Significado simbólico
Na visão de milhões que seriam condenados a morte pelos governantes soviéticos nos anos seguintes, o assassinato da família Romanov pode não parecer de importância extraordinária. Mas o evento tem profundo significado simbólico. Nas palavras do historiador Richard Pipes da Universidade de Harvard:
A maneira na qual o massacre foi preparado e realizado, a princípio negado e justificado, tem algo excepcionalmente odioso sobre a questão, algo que radicalmente distingue ele dos atos anteriores ao assassinato do rei e marca isso como o prelúdio para os assassinatos em massa do século XX.
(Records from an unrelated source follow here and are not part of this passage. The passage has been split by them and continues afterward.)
(** * mermaid-ascii: layout, routing and rendering pipeline

    A shallow embedding of the TypeScript sources (types/common.ts,
    types/direction.ts, pathfinding.ts, drawing.ts, types/graph.ts) and the
    properties of the specification that are stated about them.

    Conventions of the embedding:
    - a JavaScript [number] that holds a coordinate, a size or an index is an
      integer of [Z];
    - a one-character JavaScript string (a canvas cell, a character of a
      name) is its UTF-16 code unit, a [glyph]; a string is a list of them;
    - a [Map] keyed by the template string [`${x},${y}`] is a [gmap] keyed by
      the pair [(x, y)]: on integers the template is injective;
    - a [Map<number, number>] is a [gmap Z Z];
    - loops whose trip count is not known beforehand take a fuel argument. *)

From Stdlib Require Import ZArith Lia List Bool String Ascii Sorted Permutation.
From stdpp Require Import base option list gmap.

Local Open Scope Z_scope.

(** ** types/common.ts *)

Definition BOX_BORDER_PADDING : Z := 1.
Definition PADDING_BETWEEN_X : Z := 5.
Definition PADDING_BETWEEN_Y : Z := 5.

Inductive GraphDirection := LR | TD.

Definition max (x y : Z) : Z := if x >? y then x else y.
Definition min (x y : Z) : Z := if x <? y then x else y.
Definition abs (x : Z) : Z := if x <? 0 then - x else x.

(** [GenericCoord]: the interface shared by [GridCoord], [DrawingCoord] and
    [Direction]; the three classes have the same two fields. *)
Record GenericCoord := Coord { X : Z; Y : Z }.

Abbreviation GridCoord := GenericCoord (only parsing).
Abbreviation DrawingCoord := GenericCoord (only parsing).
Abbreviation Direction := GenericCoord (only parsing).

#[global] Instance GenericCoord_eq_dec : EqDecision GenericCoord.
Proof. solve_decision. Defined.

Definition coord_equals (a b : GenericCoord) : bool :=
  (X a =? X b) && (Y a =? Y b).

(** [GridCoord.direction] and [DrawingCoord.direction]. *)
Definition direction (c : GenericCoord) (dir : Direction) : GenericCoord :=
  Coord (X c + X dir) (Y c + Y dir).

(** The key [`${c.x},${c.y}`] of the occupancy map and of the search maps. *)
Definition coordKey (c : GridCoord) : Z * Z := (X c, Y c).

(** ** types/direction.ts *)

Definition Up : Direction := Coord 1 0.
Definition Down : Direction := Coord 1 2.
Definition Left : Direction := Coord 0 1.
Definition Right : Direction := Coord 2 1.
Definition UpperRight : Direction := Coord 2 0.
Definition UpperLeft : Direction := Coord 0 0.
Definition LowerRight : Direction := Coord 2 2.
Definition LowerLeft : Direction := Coord 0 2.
Definition Middle : Direction := Coord 1 1.

Definition determineDirection (from to : GenericCoord) : Direction :=
  if X from =? X to then
    if Y from <? Y to then Down else Up
  else if Y from =? Y to then
    if X from <? X to then Right else Left
  else if X from <? X to then
    if Y from <? Y to then LowerRight else UpperRight
  else
    if Y from <? Y to then LowerLeft else UpperLeft.

(** [Direction.getOpposite]; [None] is the thrown "Unknown direction". *)
Definition getOpposite (d : Direction) : option Direction :=
  if coord_equals d Up then Some Down
  else if coord_equals d Down then Some Up
  else if coord_equals d Left then Some Right
  else if coord_equals d Right then Some Left
  else if coord_equals d UpperRight then Some LowerLeft
  else if coord_equals d UpperLeft then Some LowerRight
  else if coord_equals d LowerRight then Some UpperLeft
  else if coord_equals d LowerLeft then Some UpperRight
  else if coord_equals d Middle then Some Middle
  else None.

Definition selfReferenceDirection (gd : GraphDirection)
  : Direction * Direction * Direction * Direction :=
  match gd with
  | LR => (Right, Down, Down, Right)
  | TD => (Down, Right, Right, Down)
  end.

(** ** pathfinding.ts: [mergePath] *)

Definition origin : GenericCoord := Coord 0 0.

(** [path[i]] for an index the loop bounds keep inside the array. *)
Definition at_index (path : list GridCoord) (i : nat) : GridCoord :=
  nth i path origin.

(** [indexToRemove.includes(idx)]. *)
Definition includes (l : list nat) (idx : nat) : bool :=
  existsb (Nat.eqb idx) l.

(** The first loop of [mergePath]: [n] iterations are left, [idx] is the loop
    variable, [step0] and [step1] the two trailing steps. *)
Fixpoint mergePath_scan (path : list GridCoord) (n idx : nat)
    (step0 step1 : GridCoord) (indexToRemove : list nat) : list nat :=
  match n with
  | O => indexToRemove
  | S n' =>
      let step2 := at_index path (idx + 2) in
      let prevDir := determineDirection step0 step1 in
      let dir := determineDirection step1 step2 in
      let indexToRemove' :=
        if coord_equals prevDir dir then indexToRemove ++ [(idx + 1)%nat]
        else indexToRemove in
      mergePath_scan path n' (S idx) step1 step2 indexToRemove'
  end.

(** The second loop of [mergePath], from index [idx] on. *)
Fixpoint mergePath_keep (indexToRemove : list nat) (idx : nat)
    (rest : list GridCoord) : list GridCoord :=
  match rest with
  | [] => []
  | c :: rest' =>
      if includes indexToRemove idx
      then mergePath_keep indexToRemove (S idx) rest'
      else c :: mergePath_keep indexToRemove (S idx) rest'
  end.

Definition mergePath (path : list GridCoord) : list GridCoord :=
  if (length path <=? 2)%nat then path
  else
    let indexToRemove :=
      mergePath_scan path (length path - 2) 0
        (at_index path 0) (at_index path 1) [] in
    mergePath_keep indexToRemove 0 path.

(** A structural reading of [mergePath], used to reason about it: the
    elements kept after [a] when the two trailing steps are [a] and [b]. *)
Fixpoint mergePath_rec (a b : GridCoord) (rest : list GridCoord)
  : list GridCoord :=
  match rest with
  | [] => [b]
  | c :: rest' =>
      if coord_equals (determineDirection a b) (determineDirection b c)
      then mergePath_rec b c rest'
      else b :: mergePath_rec b c rest'
  end.

(** The indices the first loop records, read off the suffix of the path. *)
Fixpoint scan_rec (idx : nat) (s0 s1 : GridCoord) (rest : list GridCoord)
  : list nat :=
  match rest with
  | [] => []
  | s2 :: rest' =>
      (if coord_equals (determineDirection s0 s1) (determineDirection s1 s2)
       then [(idx + 1)%nat] else [])
      ++ scan_rec (S idx) s1 s2 rest'
  end.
Outro historiador, Ivor Benson, caracterizou o assassinato da família Romanov como um simbolo trágico destino da Rússia e, certamente, do Ocidente inteiro, neste século de conflitos e de agonias sem precedentes.
O assassinato do Czar e de sua família é ainda mais deplorável, porquê qualquer que fossem suas falhas como um monarca, Nicolau II era, uma pessoa decente, generosa, humana e homem honrado.
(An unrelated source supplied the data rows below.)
Lemma advance_expired (dt : nat) (w : World) (h : positive) (d : nat) :
  timeouts (snd w) = [(h, d)] -> (d <= clock (snd w) + dt)%nat ->
  fst (advance dt w) = disableCallback (fst w) /\
  timeouts (snd (advance dt w)) = [].
Proof.
  intros Hq Hle. unfold advance. cbn. rewrite Hq. cbn. unfold expire. cbn.
  destruct (Nat.leb_spec d (clock (snd w) + dt)); [|lia]. cbn.
  rewrite Hq. cbn. rewrite Pos.eqb_refl. auto.
Qed.

Lemma disableCallback_spec (i : ItemSliding) :
  _state (disableCallback i) = Disabled /\ _timer (disableCallback i) = None.
Proof.
  unfold disableCallback. cbn. split; [|reflexivity].
  apply _setState_state.
Qed.

(** The ownership invariant is established by the constructor and kept by
    every entry point and by the passage of time. *)
Lemma timer_owned_constructed : timer_owned (constructed, loaded).
Proof. reflexivity. Qed.

Lemma timer_owned__setOpenAmount (a : Q) (f : bool) (w : World) :
  timer_owned w -> timer_owned (_setOpenAmount a f w).
Proof.
  intro Hown. unfold timer_owned.
  destruct (Qeq_bool_spec a 0) as [Hz|Hz].
  - destruct (_setOpenAmount_zero_arms a f w Hown Hz) as (Ht & Hq & _).
    rewrite Ht, Hq. eauto.
  - destruct (_setOpenAmount_nonzero_clears a f w Hown Hz) as (Ht & Hq).
    rewrite Ht, Hq. reflexivity.
Qed.

Lemma timer_owned_startSliding (x : Q) (w : World) :
  timer_owned w -> timer_owned (startSliding x w).
Proof.
  intro Hown. unfold timer_owned.
  destruct (startSliding_cancels x w Hown) as (Ht & Hq & _).
  rewrite Ht, Hq. reflexivity.
Qed.

Lemma timer_owned_advance (dt : nat) (w : World) :
  timer_owned w -> timer_owned (advance dt w).
Proof.
  intro Hown. unfold timer_owned in *.
  destruct (_timer (fst w)) as [h|] eqn:E.
  - destruct Hown as [d Hd].
    destruct (Nat.leb_spec d (clock (snd w) + dt)) as [Hle|Hlt].
    + destruct (advance_expired dt w h d Hd Hle) as (Hi & Hq).
      rewrite Hi, Hq, (proj2 (disableCallback_spec _)). reflexivity.
    + destruct (advance_before dt w h d Hd Hlt) as (Hi & Hq & _).
      rewrite Hi, Hq, E. eauto.
  - destruct (advance_idle dt w Hown) as (Hi & Hq).
    rewrite Hi, Hq, E. reflexivity.
Qed.
(** [CREATE TABLE IF NOT EXISTS audit_log (...)]: a table of that name
    is left as it is; an index of that name is an error; otherwise the
    table is created empty.  [indexes] are the names of the indexes of
    the file: an index changes no result of a query, and only
    [init_database] reads or writes them. *)
Definition create_audit_log_if_not_exists (indexes : gset string)
    (db : database) : result database :=
  match db !! "audit_log" with
  | Some _ => Ok db
  | None =>
      if bool_decide ("audit_log" ∈ indexes) then Raise OperationalError
      else Ok (<["audit_log" := {| tbl_columns := audit_log_columns;
                                   tbl_rows := [];
                                   tbl_sequence := 0 |}]> db)
  end.

(** [CREATE INDEX IF NOT EXISTS name ON tbl(col)]: the table must exist
    and no table may bear the name of the index; an index of that name
    is left as it is, whatever it indexes; otherwise the column must
    exist. *)
Definition create_index_if_not_exists (name tbl col : string)
    (indexes : gset string) (db : database) : result (gset string) :=
  match db !! tbl with
  | None => Raise OperationalError
  | Some t =>
      if bool_decide (is_Some (db !! name)) then Raise OperationalError
      else if bool_decide (name ∈ indexes) then Ok indexes
      else if has_column t col then Ok ({[ name ]} ∪ indexes)
      else Raise OperationalError
  end.

(** [init_database]: the four statements in turn.  Each statement is
    committed as it runs, so the statements before a failing one keep
    their effect; the exception is not caught. *)
Definition init_database (indexes : gset string) (db : database)
    : result unit * (gset string * database) :=
  match create_audit_log_if_not_exists indexes db with
  | Raise e => (Raise e, (indexes, db))
  | Ok db1 =>
  match create_index_if_not_exists "idx_audit_timestamp" "audit_log"
          "timestamp" indexes db1 with
  | Raise e => (Raise e, (indexes, db1))
  | Ok indexes1 =>
  match create_index_if_not_exists "idx_audit_report_id" "audit_log"
          "report_id" indexes1 db1 with
  | Raise e => (Raise e, (indexes1, db1))
  | Ok indexes2 =>
  match create_index_if_not_exists "idx_audit_risk_level" "audit_log"
          "risk_level" indexes2 db1 with
  | Raise e => (Raise e, (indexes2, db1))
  | Ok indexes3 => (Ok tt, (indexes3, db1))
  end end end end.

(** How sqlite3 binds a Python value to a [?] placeholder. *)
Definition bind_param (v : pyval) : result sqlval :=
  match v with
  | PyNone => Ok SqlNull
  | PyFloat x => Ok (SqlReal x)
  | PyStr s => Ok (SqlText s)
  | PyList _ => Raise ProgrammingError
  end.

Fixpoint bind_params (vs : list pyval) : result (list sqlval) :=
  match vs with
  | [] => Ok []
  | v :: rest =>
      bind (bind_param v) (fun x =>
      bind (bind_params rest) (fun xs => Ok (x :: xs)))
  end.

(** Column affinity, applied to a value on its way into a column. *)
Definition apply_affinity `{SqliteEngine} (ty : coltype) (v : sqlval) : sqlval :=
  match ty, v with
  | TEXT, SqlInteger z => SqlText (integer_to_text z)
  | TEXT, SqlReal x => SqlText (real_to_text x)
  | REAL, SqlInteger z => SqlReal (inject_Z z)
  | REAL, SqlText s =>
      match text_to_real s with
      | Some x => SqlReal x
      | None => SqlText s
      end
  | _, _ => v
  end.

Fixpoint assoc {A : Type} (key : string) (l : list (string * A)) : option A :=
  match l with
  | [] => None
  | (k, a) :: rest => if String.eqb key k then Some a else assoc key rest
  end.
Lemma rect_same_rows {A B} n b (x : list (list A)) (y : list (list B)) :
  rect n b x → rect n b y → Forall2 (λ r r', length r = length r') x y.
Proof.
  intros [Hx Hxr] [Hy Hyr]. subst n. revert y Hy Hyr.
  induction Hxr as [|r x Hr _ IH]; intros [|r' y] Hy Hyr; simpl in *;
    try done; constructor.
  - inversion Hyr; subst. congruence.
  - inversion Hyr; subst. apply IH; [lia|done].
Qed.

Lemma clamp_le_hi (lo hi x : Q) : clamp lo hi x <= hi.
Proof.
  unfold clamp. destruct (Qle_bool (if Qle_bool lo x then x else lo) hi) eqn:E.
  - by apply Qle_bool_iff.
  - apply Qle_refl.
Qed.

Lemma clamp_ge_lo (lo hi x : Q) : lo <= hi → lo <= clamp lo hi x.
Proof.
  intros Hlh. unfold clamp. destruct (Qle_bool lo x) eqn:E1.
  - destruct (Qle_bool x hi); [by apply Qle_bool_iff|done].
  - destruct (Qle_bool lo hi) eqn:E2; [apply Qle_refl|done].
Qed.

Lemma clamp_inside (lo hi x : Q) : lo <= x → x <= hi → clamp lo hi x = x.
Proof.
  intros H1%Qle_bool_iff H2%Qle_bool_iff. unfold clamp. by rewrite H1, H2.
Qed.

Lemma minimum_le_l (a b : Q) : minimum a b <= a.
Proof.
  unfold minimum. destruct (Qle_bool a b) eqn:E; [apply Qle_refl|].
  destruct (Qlt_le_dec b a) as [Hlt|Hle]; [by apply Qlt_le_weak|].
  apply Qle_bool_iff in Hle. congruence.
Qed.


Lemma minimum_same (a : Q) : minimum a a = a.
Proof. unfold minimum. by destruct (Qle_bool a a). Qed.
O lugar do massacre na história
O abate em massa e caos da Primeira Guerra Mundial, e os levantes revolucionários que varreram a Europa em 1917 – 1918, trouxeram um fim não somente na antiga dinastia Romanov na Rússia, mas para a inteira ordem social continental. Varreu também a dinastia Hohenzollern na Alemanha, com sua monaquia constitucional estável, e a antiga dinastia Habsburgo da Austria-Hungria com seu império multinacional da Europa Central. Estados líderes da Europa compartilhavam não somente as mesmas fundações cristãs e da cultura ocidental, mas a maioria dos monarcas reinantes da Europa estavam vinculados por sangue. O Rei George da Inglaterra foi, através de sua mãe, primo em primeiro grau do Czar Nicolau, e através de seu pai, primo em primeiro grau da Imperatriz Alexandra. O Kaiser Guilherme da Alemanha foi primo em primeiro grau de Alexandra, nascida na Alemanha, e um distante primo de Nicolau.
Mais do que as monarquias da Europa ocidental, a personalidade do Czar da Rússia simbolizava sua terra e nação.
Assim, o assassinato do último imperador de uma dinastia que governou a Rússia por três séculos não só indicava simbolicamente a matança comunista em massa que reivindicaria tantas vidas russas nas décadas que se seguiram, mas era um símbolo do esforço comunista para matar a alma e o espírito da própria Rússia.